Abstract

An open trial and a multicenter, three-group, randomized trial versus cefazolin were performed to study the use of teicoplanin in the treatment of serious skin and soft tissue infections caused by Gram-positive bacteria. A total of 418 patients were entered into the randomized trial, 293 of whom were available for efficacy analysis, and 262 patients were entered in the open trial. The randomized trial had three arms: intramuscular (125 patients) vs intravenous (148 patients) teicoplanin vs cefazolin (145 patients). In both trials teicoplanin was administered once daily, originally as 3mg/kg per day, with the option of higher doses in the open trial. Cefazolin was given at a dose of 1.5–4g/day, in three divided doses. In the randomized trial, teicoplanin and cefazolin showed similar overall efficacy.
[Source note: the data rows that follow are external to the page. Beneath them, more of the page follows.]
(** Full overlap with windowing, on a table without a missing cell whose
    labels stay distinct when they are numbered and whose feature labels
    the pattern of line 246 never matches: [partition] returns a tensor
    without a missing value, of [window_dim] time steps for each of the
    features and of [failure], [predict_val] and [validate_val].  The
    first [window_dim - 1] rows of the table give no sample and every
    other row gives one, whatever the devices of the rows: the table is
    shifted as a whole (lines 150-153), so a window that starts on one
    device and ends on the next is kept.  A table shorter than the window
    gives an empty tensor. *)
Theorem partition_full {F : Type} (cell_of : F -> value) (features : list string)
    (df : Table F) (window_dim : Z)
    (Hw : 1 <= window_dim)
    (Hcomplete : Forall (complete_record (length features)) df)
    (Hnodup : NoDup (df_columns features))
    (Hfree : collision_free (df_columns features))
    (Hfeat : forall c k, c ∈ features -> matches_pattern (numbered c k) = false) :
  exists X,
    partition cell_of features df 1 1 window_dim = Some (Returned X) /\
    shape X = [Z.max 0 (Z.of_nat (length df) - window_dim + 1);
               Z.of_nat (length features) + 3; window_dim] /\
    Forall is_Some (data X).
Proof.
  unfold partition, perform_windowing. rewrite Z.eqb_refl. cbn [mbind option_bind].
  destruct (partition_full_frame cell_of features df window_dim)
    as (Hident & Hrows & Hkept); [done..|].
  destruct (preprocess_dataset_windowed 1 window_dim
              (Partition.rename_columns (final_df cell_of features (full df window_dim)))
              window_dim) as (X & HX & Hshape & Hsome); [done|done|lia| |].
  - right. rewrite Hkept, Nat2Z.inj_mul, Z2Nat.id, Z.mul_comm by lia.
    rewrite Z.quot_mul by lia. done.
  - exists X. split; [by rewrite HX|]. split; [|done].
    rewrite Hshape, Hrows, Hkept. f_equal; [lia|]. f_equal.
    rewrite Nat2Z.inj_mul, Z2Nat.id, Z.mul_comm by lia.
    rewrite Z.quot_mul by lia. lia.
Qed.
(** * Batched Gaussian mixture fitted by truncated EM

    A shallow embedding of [nussl/ml/unfold/gaussian_mixture.py] in exact
    real arithmetic.

    - Tensors are a shape together with an indexing function; every torch
      operation the module uses is written out on that representation, and
      the methods of [GaussianMixture] are transcribed statement by
      statement on top of them, keeping their local names.
    - Numbers are Stdlib's reals.  Division is the total [Rdiv]; no
      statement below depends on the value of a quotient by zero.
    - Three things come from outside the module and are parameters of the
      model: [torch.exp] (only assumed non-negative, so an exponential
      that underflows to zero is covered), the log-density and the
      argument validation of [torch.distributions.MultivariateNormal], and
      the values drawn by [Tensor.random_].
    - A call ends in a value or in an exception ([res]).  The exceptions
      torch raises on tensors of incompatible shapes are not modelled:
      statements about shaped inputs carry their shapes as hypotheses.
    - The methods are given twice.  The first model computes with tensor
      values; the second threads a store of storage cells, in which views
      share the cell of their base and slice assignment writes into it.
      The two are proved to agree ([forward_st_refines]).
    - The definitions end with an embedding of
      [nussl/separation/benchmark/wiener_filter.py], the masks
      [WienerFilter.run] derives from a multichannel Wiener filter; its
      conventions are stated there. *)

From Stdlib Require Import String Ascii.
From Stdlib Require Import Reals Lra Lia List Arith ZArith Bool.
Import ListNotations.

Open Scope R_scope.

(** ** Tensors *)

(** A dense tensor: its sizes and the value stored at each multi-index.
    Only indices within [shape] are meaningful. *)
Record tensor : Type := mkT { shape : list nat; item : list nat -> R }.

Definition numel (s : list nat) : nat := fold_right Nat.mul 1%nat s.

Definition rank (t : tensor) : nat := length (shape t).

(** [in_range idx s]: [idx] addresses an element of a tensor of shape [s]. *)
Fixpoint in_range (idx s : list nat) : Prop :=
  match idx, s with
  | [], [] => True
  | i :: idx', d :: s' => (i < d)%nat /\ in_range idx' s'
  | _, _ => False
  end.

(** Python's negative dimensions count from the end: dimension [d] of a
    rank-[r] tensor, as a position from the front. *)
Fixpoint nat_of_pos (p : positive) : nat :=
  match p with
  | xH => 1
  | xO q => 2 * nat_of_pos q
  | xI q => S (2 * nat_of_pos q)
  end.

Definition norm_dim (r : nat) (d : Z) : nat :=
  match d with
  | Z0 => O
  | Zpos p => nat_of_pos p
  | Zneg p => r - nat_of_pos p
  end.

Fixpoint upd {A} (n : nat) (x : A) (l : list A) : list A :=
  match l, n with
  | [], _ => []
  | _ :: l', O => x :: l'
  | a :: l', S n' => a :: upd n' x l'
  end.

Definition insert_at {A} (n : nat) (x : A) (l : list A) : list A :=
  firstn n l ++ x :: skipn n l.

Definition remove_at {A} (n : nat) (l : list A) : list A :=
  firstn n l ++ skipn (S n) l.

(** [sum_upto n f] is [f 0 + ... + f (n-1)]. *)
Fixpoint sum_upto (n : nat) (f : nat -> R) : R :=
  match n with
  | O => 0
  | S m => sum_upto m f + f m
  end.

(** *** Row-major addressing, used by [view] and [reshape] *)

Fixpoint ravel (s idx : list nat) : nat :=
  match s, idx with
  | _ :: s', i :: idx' => (i * numel s' + ravel s' idx')%nat
  | _, _ => O
  end.

Fixpoint unravel (s : list nat) (n : nat) : list nat :=
  match s with
  | [] => []
  | _ :: s' => (n / numel s')%nat :: unravel s' (n mod numel s')%nat
  end.

(** Sizes passed to [view]/[expand]: [None] stands for Python's [-1]. *)
Definition known_numel (sizes : list (option nat)) : nat :=
  fold_right (fun o acc => match o with Some d => (d * acc)%nat | None => acc end)
             1%nat sizes.

Definition infer_sizes (n : nat) (sizes : list (option nat)) : list nat :=
  map (fun o => match o with Some d => d | None => (n / known_numel sizes)%nat end)
      sizes.

(** [t.view(sizes)] on a contiguous tensor: same elements in row-major
    order under the new sizes. *)
Definition view (sizes : list (option nat)) (t : tensor) : tensor :=
  let s := infer_sizes (numel (shape t)) sizes in
  mkT s (fun idx => item t (unravel (shape t) (ravel s idx))).

Definition reshape (sizes : list (option nat)) (t : tensor) : tensor :=
  view sizes t.

(** *** Broadcasting *)

(** Shapes are aligned on their trailing dimensions; a size-1 dimension
    stretches to the other operand's size. *)
Definition bcast_dim (a b : nat) : nat := if (a =? 1)%nat then b else a.

Fixpoint bshape_rev (s1 s2 : list nat) : list nat :=
  match s1, s2 with
  | [], s => s
  | s, [] => s
  | a :: r1, b :: r2 => bcast_dim a b :: bshape_rev r1 r2
  end.

Definition broadcast_shape (s1 s2 : list nat) : list nat :=
  rev (bshape_rev (rev s1) (rev s2)).

(** The position read along a dimension of size [d] when the result is
    addressed at [i]: a stretched dimension always reads position 0. *)
Definition bcast_pos (d i : nat) : nat := if (d =? 1)%nat then O else i.

Fixpoint bindex_rev (s idx : list nat) : list nat :=
  match s, idx with
  | d :: s', i :: idx' => bcast_pos d i :: bindex_rev s' idx'
  | _, _ => []
  end.

Definition bindex (s idx : list nat) : list nat :=
  rev (bindex_rev (rev s) (rev idx)).

Definition tmap (f : R -> R) (t : tensor) : tensor :=
  mkT (shape t) (fun idx => f (item t idx)).

Definition tmap2 (op : R -> R -> R) (a b : tensor) : tensor :=
  mkT (broadcast_shape (shape a) (shape b))
      (fun idx => op (item a (bindex (shape a) idx))
                     (item b (bindex (shape b) idx))).

Definition tadd := tmap2 Rplus.
Definition tsub := tmap2 Rminus.
Definition tmul := tmap2 Rmult.
Definition tdiv := tmap2 Rdiv.

(** [t.expand(sizes)], [None] keeping the existing size. *)
Definition expand (sizes : list (option nat)) (t : tensor) : tensor :=
  let r := length sizes in
  let old := repeat 1%nat (r - rank t) ++ shape t in
  mkT (map (fun p => match fst p with Some d => d | None => snd p end)
           (combine sizes old))
      (fun idx => item t (bindex (shape t) idx)).

Definition expand_as (t other : tensor) : tensor :=
  mkT (shape other) (fun idx => item t (bindex (shape t) idx)).

(** *** Reductions, all with [keepdims=True] *)

Definition sum_keepdims (d : Z) (t : tensor) : tensor :=
  let k := norm_dim (rank t) d in
  mkT (upd k 1%nat (shape t))
      (fun idx => sum_upto (nth k (shape t) O)
                           (fun i => item t (upd k i idx))).

Definition mean_keepdims (d : Z) (t : tensor) : tensor :=
  let k := norm_dim (rank t) d in
  mkT (upd k 1%nat (shape t))
      (fun idx => sum_upto (nth k (shape t) O)
                           (fun i => item t (upd k i idx))
                  / INR (nth k (shape t) O)).

(** *** Shape manipulation *)

Definition unsqueeze (d : Z) (t : tensor) : tensor :=
  let k := norm_dim (S (rank t)) d in
  mkT (insert_at k 1%nat (shape t)) (fun idx => item t (remove_at k idx)).

Definition squeeze (d : Z) (t : tensor) : tensor :=
  let k := norm_dim (rank t) d in
  if (nth k (shape t) O =? 1)%nat
  then mkT (remove_at k (shape t)) (fun idx => item t (insert_at k O idx))
  else t.

Fixpoint index_of (x : nat) (l : list nat) : nat :=
  match l with
  | [] => O
  | y :: l' => if (x =? y)%nat then O else S (index_of x l')
  end.

(** [t.permute(dims)]: dimension [i] of the result is dimension
    [dims[i]] of [t]. *)
Definition permute (dims : list nat) (t : tensor) : tensor :=
  mkT (map (fun p => nth p (shape t) O) dims)
      (fun idx => item t (map (fun j => nth (index_of j dims) idx O)
                              (seq 0 (length dims)))).

(** [a @ b] for operands with identical leading (batch) dimensions:
    the last two dimensions are multiplied as matrices. *)
Definition matmul (a b : tensor) : tensor :=
  let r := rank a in
  mkT (firstn (r - 1) (shape a) ++ [nth (r - 1) (shape b) O])
      (fun idx => sum_upto (nth (r - 1) (shape a) O)
                           (fun j => item a (upd (r - 1) j idx)
                                     * item b (upd (r - 2) j idx))).

Definition clamp_min (m : R) (t : tensor) : tensor :=
  tmap (fun x => Rmax x m) t.

Definition eye (n : nat) : tensor :=
  mkT [n; n]
      (fun idx => match idx with
                  | [i; j] => if (i =? j)%nat then 1 else 0
                  | _ => 0
                  end).

(** [X.new(sizes).fill_(c)]: a new tensor, every element set to [c]. *)
Definition new_fill (sizes : list nat) (c : R) : tensor :=
  mkT sizes (fun _ => c).

(** [dst[..., :, :] = v]: every element of [dst] is overwritten with the
    broadcast of [v]; the value of [dst] afterwards. *)
Definition setitem_all (dst v : tensor) : tensor :=
  mkT (shape dst) (fun idx => item v (bindex (shape v) idx)).

(** [a += b]: [a] overwritten with the broadcast of [a + b]; the value of
    [a] afterwards. *)
Definition iadd (a b : tensor) : tensor := setitem_all a (tadd a b).

(** [torch.index_select(t, 0, index)] for a 2-d [t] and a 1-d [index]
    holding integral values. *)
Definition to_index (x : R) : nat := Z.to_nat (Int_part x).

Definition index_select0 (t index : tensor) : tensor :=
  mkT (nth 0 (shape index) O :: tl (shape t))
      (fun idx => match idx with
                  | m :: rest => item t (to_index (item index [m]) :: rest)
                  | [] => 0
                  end).

(** [t.long()]: truncation to an integer. *)
Definition long (t : tensor) : tensor :=
  tmap (fun x => IZR (Int_part x)) t.

(** [np.arange(0, n)] as a 1-d tensor. *)
Definition arange (n : nat) : tensor :=
  mkT [n] (fun idx => INR (hd O idx)).

(** [nn.functional.normalize(t, p=1, dim=-1)]:
    [t / max(||t||_1, eps)] with torch's default [eps = 1e-12]. *)
Definition normalize_eps : R := 1e-12.

Definition normalize_L1 (t : tensor) : tensor :=
  let norm := sum_keepdims (-1) (tmap Rabs t) in
  let denom := expand_as (clamp_min normalize_eps norm) t in
  tdiv t denom.

(** ** Strings *)

(** Python's [needle in hay] on strings. *)
Fixpoint contains (needle hay : String.string) : bool :=
  match hay with
  | String.EmptyString => String.prefix needle hay
  | String.String _ rest => String.prefix needle hay || contains needle rest
  end.

(** ** The model object *)

Record GaussianMixture : Type := mkGaussianMixture {
  n_components : nat;
  n_iter : nat;
  covariance_type : String.string;
  covariance_init : R;
  reg_covar : R
}.

(** Exceptions a call can end with. *)
Inductive exn : Type :=
| ValueError          (* raised by torch.distributions on an invalid covariance *)
| UnboundLocalError.  (* a local read before any assignment *)

(** The outcome of a call: a value, or an exception. *)
Inductive res (A : Type) : Type :=
| Return (a : A)
| Raise (e : exn).
Arguments Return {A} a.
Arguments Raise {A} e.

(** [GaussianMixture.__init__]: four assignments from the arguments and
    one, to [n_iter], of the literal 5; no statement of the constructor
    raises. *)
Definition __init__ (n_components n_iter : nat)
    (covariance_type : String.string) (covariance_init reg_covar : R)
    : res GaussianMixture :=
  Return {| n_components := n_components;
            n_iter := 5;
            covariance_type := covariance_type;
            covariance_init := covariance_init;
            reg_covar := reg_covar |}.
The higher dose of teicoplanin (6mg/kg) was significantly more effective than the lower dose (3mg/kg), particularly in patients with diabetes. In the open trial, teicoplanin had a clinical success rate of 93%. There was no significant difference in the incidence of adverse events between the cefazolin and teicoplanin groups. Outpatient ambulatory therapy was shown to be a practical method of administering teicoplanin. Once-daily dosing with teicoplanin may allow physicians to treat skin and soft tissue infections on a totally outpatient basis.